> **TASK**:
The entries below hold a line with "Theorem smart_link_unavailable (volume_id" and a line with "simpl. unfold try_except, call.". Return those lines and all that lie between them, exactly and only.

> **AVAILABLE RECORDS**:
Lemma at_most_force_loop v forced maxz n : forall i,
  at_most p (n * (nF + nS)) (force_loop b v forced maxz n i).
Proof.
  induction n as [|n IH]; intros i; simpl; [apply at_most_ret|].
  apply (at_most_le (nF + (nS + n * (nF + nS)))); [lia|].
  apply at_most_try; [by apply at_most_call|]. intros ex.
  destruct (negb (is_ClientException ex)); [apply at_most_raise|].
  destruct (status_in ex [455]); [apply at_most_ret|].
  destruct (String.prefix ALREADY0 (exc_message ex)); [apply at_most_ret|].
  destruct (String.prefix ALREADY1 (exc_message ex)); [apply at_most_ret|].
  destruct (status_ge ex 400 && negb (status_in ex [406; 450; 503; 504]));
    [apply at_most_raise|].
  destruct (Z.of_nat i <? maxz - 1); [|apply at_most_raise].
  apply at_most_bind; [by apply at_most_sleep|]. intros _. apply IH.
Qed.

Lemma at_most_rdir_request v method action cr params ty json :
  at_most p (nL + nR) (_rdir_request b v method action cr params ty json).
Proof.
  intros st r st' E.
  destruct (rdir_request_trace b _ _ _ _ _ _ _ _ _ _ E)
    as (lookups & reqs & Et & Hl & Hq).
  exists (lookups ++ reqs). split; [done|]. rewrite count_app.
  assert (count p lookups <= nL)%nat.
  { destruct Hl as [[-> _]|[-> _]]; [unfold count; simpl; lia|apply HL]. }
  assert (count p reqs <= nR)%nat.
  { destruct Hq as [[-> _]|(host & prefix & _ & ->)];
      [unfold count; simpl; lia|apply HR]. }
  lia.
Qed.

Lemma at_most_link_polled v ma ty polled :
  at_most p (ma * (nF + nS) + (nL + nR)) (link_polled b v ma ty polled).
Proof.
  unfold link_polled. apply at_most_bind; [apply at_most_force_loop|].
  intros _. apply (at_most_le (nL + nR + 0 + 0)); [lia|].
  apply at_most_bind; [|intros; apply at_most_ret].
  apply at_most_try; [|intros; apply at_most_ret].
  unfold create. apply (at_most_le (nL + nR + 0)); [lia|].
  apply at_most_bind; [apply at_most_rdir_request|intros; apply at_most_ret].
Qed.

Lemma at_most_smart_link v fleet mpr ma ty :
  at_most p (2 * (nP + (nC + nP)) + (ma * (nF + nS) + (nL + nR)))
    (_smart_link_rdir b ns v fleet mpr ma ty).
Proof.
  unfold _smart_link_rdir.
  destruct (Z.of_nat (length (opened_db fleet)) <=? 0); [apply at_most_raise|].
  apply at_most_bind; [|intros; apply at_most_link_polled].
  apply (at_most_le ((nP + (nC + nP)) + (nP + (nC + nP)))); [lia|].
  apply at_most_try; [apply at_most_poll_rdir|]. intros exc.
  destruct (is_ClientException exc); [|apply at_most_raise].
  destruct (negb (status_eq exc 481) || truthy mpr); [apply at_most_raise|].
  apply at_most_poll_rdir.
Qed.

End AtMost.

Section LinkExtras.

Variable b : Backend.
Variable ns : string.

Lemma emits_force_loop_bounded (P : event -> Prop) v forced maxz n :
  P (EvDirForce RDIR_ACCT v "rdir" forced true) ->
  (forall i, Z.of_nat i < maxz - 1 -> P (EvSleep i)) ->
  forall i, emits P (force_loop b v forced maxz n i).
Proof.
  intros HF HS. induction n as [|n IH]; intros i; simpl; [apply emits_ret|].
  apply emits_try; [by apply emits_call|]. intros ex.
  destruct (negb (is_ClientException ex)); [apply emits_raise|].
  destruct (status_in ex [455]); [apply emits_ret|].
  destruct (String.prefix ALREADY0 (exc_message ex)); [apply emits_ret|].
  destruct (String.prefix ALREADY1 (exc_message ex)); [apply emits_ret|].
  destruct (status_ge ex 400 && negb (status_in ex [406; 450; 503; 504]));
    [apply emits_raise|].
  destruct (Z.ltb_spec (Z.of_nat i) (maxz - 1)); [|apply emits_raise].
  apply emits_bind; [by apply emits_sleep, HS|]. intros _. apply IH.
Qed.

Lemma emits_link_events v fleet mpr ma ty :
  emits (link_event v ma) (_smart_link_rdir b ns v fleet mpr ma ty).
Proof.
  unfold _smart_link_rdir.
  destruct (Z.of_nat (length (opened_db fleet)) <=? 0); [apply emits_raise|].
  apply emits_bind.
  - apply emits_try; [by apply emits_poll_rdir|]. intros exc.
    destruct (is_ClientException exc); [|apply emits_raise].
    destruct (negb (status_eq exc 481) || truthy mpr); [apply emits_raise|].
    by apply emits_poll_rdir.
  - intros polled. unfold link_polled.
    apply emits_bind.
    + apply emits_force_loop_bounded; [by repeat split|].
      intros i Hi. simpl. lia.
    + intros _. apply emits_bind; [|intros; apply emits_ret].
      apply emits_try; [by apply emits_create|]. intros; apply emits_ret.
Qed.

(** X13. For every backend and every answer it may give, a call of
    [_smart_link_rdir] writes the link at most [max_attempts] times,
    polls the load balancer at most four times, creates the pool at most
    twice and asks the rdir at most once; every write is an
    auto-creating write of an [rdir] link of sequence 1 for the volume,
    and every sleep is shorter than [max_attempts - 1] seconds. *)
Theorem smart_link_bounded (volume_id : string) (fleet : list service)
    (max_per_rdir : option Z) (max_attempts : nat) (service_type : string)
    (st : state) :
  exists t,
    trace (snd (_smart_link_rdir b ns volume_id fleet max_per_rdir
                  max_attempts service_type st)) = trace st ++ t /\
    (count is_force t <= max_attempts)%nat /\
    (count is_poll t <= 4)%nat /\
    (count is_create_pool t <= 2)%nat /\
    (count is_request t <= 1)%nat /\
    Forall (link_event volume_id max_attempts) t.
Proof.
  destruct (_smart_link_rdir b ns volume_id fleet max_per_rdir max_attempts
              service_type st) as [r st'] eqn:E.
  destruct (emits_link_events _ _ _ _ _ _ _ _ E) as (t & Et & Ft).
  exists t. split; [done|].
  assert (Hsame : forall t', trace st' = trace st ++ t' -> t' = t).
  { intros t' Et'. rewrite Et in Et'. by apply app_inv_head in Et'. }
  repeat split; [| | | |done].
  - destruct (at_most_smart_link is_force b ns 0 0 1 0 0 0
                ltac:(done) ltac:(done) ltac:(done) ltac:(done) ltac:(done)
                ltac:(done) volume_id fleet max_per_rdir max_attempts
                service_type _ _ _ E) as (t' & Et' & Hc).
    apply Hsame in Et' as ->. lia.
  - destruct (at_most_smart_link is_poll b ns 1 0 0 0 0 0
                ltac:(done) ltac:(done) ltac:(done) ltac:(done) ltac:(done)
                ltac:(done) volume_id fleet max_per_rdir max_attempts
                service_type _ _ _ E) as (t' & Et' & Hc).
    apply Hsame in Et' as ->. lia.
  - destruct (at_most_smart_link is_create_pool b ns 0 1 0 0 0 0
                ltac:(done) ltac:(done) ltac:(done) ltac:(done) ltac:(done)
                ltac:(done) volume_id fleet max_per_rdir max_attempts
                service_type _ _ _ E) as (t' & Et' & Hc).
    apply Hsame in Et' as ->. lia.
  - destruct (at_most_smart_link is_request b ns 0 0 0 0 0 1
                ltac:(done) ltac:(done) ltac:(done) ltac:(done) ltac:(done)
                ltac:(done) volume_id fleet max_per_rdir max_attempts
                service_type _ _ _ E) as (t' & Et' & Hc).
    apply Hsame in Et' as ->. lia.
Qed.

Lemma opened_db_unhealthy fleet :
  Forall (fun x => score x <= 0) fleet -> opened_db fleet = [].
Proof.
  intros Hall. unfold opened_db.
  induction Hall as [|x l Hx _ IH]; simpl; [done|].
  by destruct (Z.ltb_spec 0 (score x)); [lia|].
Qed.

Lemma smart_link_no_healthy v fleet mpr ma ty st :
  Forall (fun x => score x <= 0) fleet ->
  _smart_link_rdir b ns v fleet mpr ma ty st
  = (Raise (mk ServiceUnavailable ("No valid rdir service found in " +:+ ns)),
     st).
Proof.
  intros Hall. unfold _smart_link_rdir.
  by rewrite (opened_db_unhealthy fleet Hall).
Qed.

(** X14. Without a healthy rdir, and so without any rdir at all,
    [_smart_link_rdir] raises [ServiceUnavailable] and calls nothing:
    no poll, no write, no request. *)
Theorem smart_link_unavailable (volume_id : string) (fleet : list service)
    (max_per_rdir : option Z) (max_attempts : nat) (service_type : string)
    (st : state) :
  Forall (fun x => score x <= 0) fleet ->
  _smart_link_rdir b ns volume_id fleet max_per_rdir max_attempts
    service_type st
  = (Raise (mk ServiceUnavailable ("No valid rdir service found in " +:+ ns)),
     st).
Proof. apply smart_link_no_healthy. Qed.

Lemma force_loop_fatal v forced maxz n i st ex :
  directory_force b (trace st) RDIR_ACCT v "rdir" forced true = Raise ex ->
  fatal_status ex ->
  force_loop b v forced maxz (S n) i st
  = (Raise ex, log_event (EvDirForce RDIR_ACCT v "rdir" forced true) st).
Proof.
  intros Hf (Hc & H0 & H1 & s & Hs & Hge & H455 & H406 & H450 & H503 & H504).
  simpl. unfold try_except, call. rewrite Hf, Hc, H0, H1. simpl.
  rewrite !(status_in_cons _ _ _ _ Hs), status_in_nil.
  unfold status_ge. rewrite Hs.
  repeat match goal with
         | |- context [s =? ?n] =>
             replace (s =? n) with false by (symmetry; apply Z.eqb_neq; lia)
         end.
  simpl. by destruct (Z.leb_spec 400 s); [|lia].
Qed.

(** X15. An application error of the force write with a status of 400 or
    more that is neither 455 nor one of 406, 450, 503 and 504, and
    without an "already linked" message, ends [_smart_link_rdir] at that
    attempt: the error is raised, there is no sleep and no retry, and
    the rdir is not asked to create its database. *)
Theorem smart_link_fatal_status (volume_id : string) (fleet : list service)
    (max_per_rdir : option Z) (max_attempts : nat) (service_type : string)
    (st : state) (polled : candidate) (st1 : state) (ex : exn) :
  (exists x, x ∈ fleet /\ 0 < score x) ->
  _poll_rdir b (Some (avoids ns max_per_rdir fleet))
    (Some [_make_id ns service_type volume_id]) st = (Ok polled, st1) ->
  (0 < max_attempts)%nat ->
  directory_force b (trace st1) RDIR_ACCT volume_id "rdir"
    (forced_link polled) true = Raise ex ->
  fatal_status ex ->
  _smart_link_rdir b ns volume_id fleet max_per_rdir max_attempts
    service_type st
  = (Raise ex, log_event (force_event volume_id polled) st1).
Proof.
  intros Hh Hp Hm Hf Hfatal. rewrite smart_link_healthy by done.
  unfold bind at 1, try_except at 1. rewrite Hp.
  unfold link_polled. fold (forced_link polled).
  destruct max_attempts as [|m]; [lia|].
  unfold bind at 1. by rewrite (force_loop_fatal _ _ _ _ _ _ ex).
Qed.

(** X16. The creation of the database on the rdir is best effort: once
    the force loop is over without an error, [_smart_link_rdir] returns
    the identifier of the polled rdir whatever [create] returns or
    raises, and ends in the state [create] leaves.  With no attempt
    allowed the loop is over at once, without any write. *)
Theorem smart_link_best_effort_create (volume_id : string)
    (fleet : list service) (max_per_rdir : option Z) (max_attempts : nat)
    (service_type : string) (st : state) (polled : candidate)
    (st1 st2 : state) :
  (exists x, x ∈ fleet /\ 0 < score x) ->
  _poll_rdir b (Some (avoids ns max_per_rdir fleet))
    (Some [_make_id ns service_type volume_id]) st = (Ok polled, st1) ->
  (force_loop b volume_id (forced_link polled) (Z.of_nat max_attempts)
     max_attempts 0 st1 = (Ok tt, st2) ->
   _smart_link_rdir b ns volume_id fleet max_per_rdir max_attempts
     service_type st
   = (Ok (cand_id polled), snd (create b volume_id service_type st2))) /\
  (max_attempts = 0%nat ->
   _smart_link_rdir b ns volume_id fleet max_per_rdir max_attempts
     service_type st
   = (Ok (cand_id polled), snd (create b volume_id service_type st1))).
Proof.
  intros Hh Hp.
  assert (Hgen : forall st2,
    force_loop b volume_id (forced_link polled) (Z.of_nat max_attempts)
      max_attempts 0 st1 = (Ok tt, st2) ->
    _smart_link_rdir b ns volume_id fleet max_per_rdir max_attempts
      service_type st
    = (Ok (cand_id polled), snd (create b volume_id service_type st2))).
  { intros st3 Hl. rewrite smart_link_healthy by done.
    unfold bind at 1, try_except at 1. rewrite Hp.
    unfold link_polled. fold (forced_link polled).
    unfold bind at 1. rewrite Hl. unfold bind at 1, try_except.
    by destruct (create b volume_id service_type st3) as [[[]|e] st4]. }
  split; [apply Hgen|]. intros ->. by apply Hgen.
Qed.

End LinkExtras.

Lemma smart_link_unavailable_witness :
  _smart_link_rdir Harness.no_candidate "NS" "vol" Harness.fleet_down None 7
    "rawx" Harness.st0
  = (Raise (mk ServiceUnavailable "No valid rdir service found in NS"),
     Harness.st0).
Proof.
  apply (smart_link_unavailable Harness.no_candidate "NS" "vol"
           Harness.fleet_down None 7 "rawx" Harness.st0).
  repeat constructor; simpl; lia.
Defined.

> **WRITTEN SOLUTION**:
Theorem smart_link_unavailable (volume_id : string) (fleet : list service)
    (max_per_rdir : option Z) (max_attempts : nat) (service_type : string)
    (st : state) :
  Forall (fun x => score x <= 0) fleet ->
  _smart_link_rdir b ns volume_id fleet max_per_rdir max_attempts
    service_type st
  = (Raise (mk ServiceUnavailable ("No valid rdir service found in " +:+ ns)),
     st).
Proof. apply smart_link_no_healthy. Qed.

Lemma force_loop_fatal v forced maxz n i st ex :
  directory_force b (trace st) RDIR_ACCT v "rdir" forced true = Raise ex ->
  fatal_status ex ->
  force_loop b v forced maxz (S n) i st
  = (Raise ex, log_event (EvDirForce RDIR_ACCT v "rdir" forced true) st).
Proof.
  intros Hf (Hc & H0 & H1 & s & Hs & Hge & H455 & H406 & H450 & H503 & H504).
  simpl. unfold try_except, call. rewrite Hf, Hc, H0, H1. simpl.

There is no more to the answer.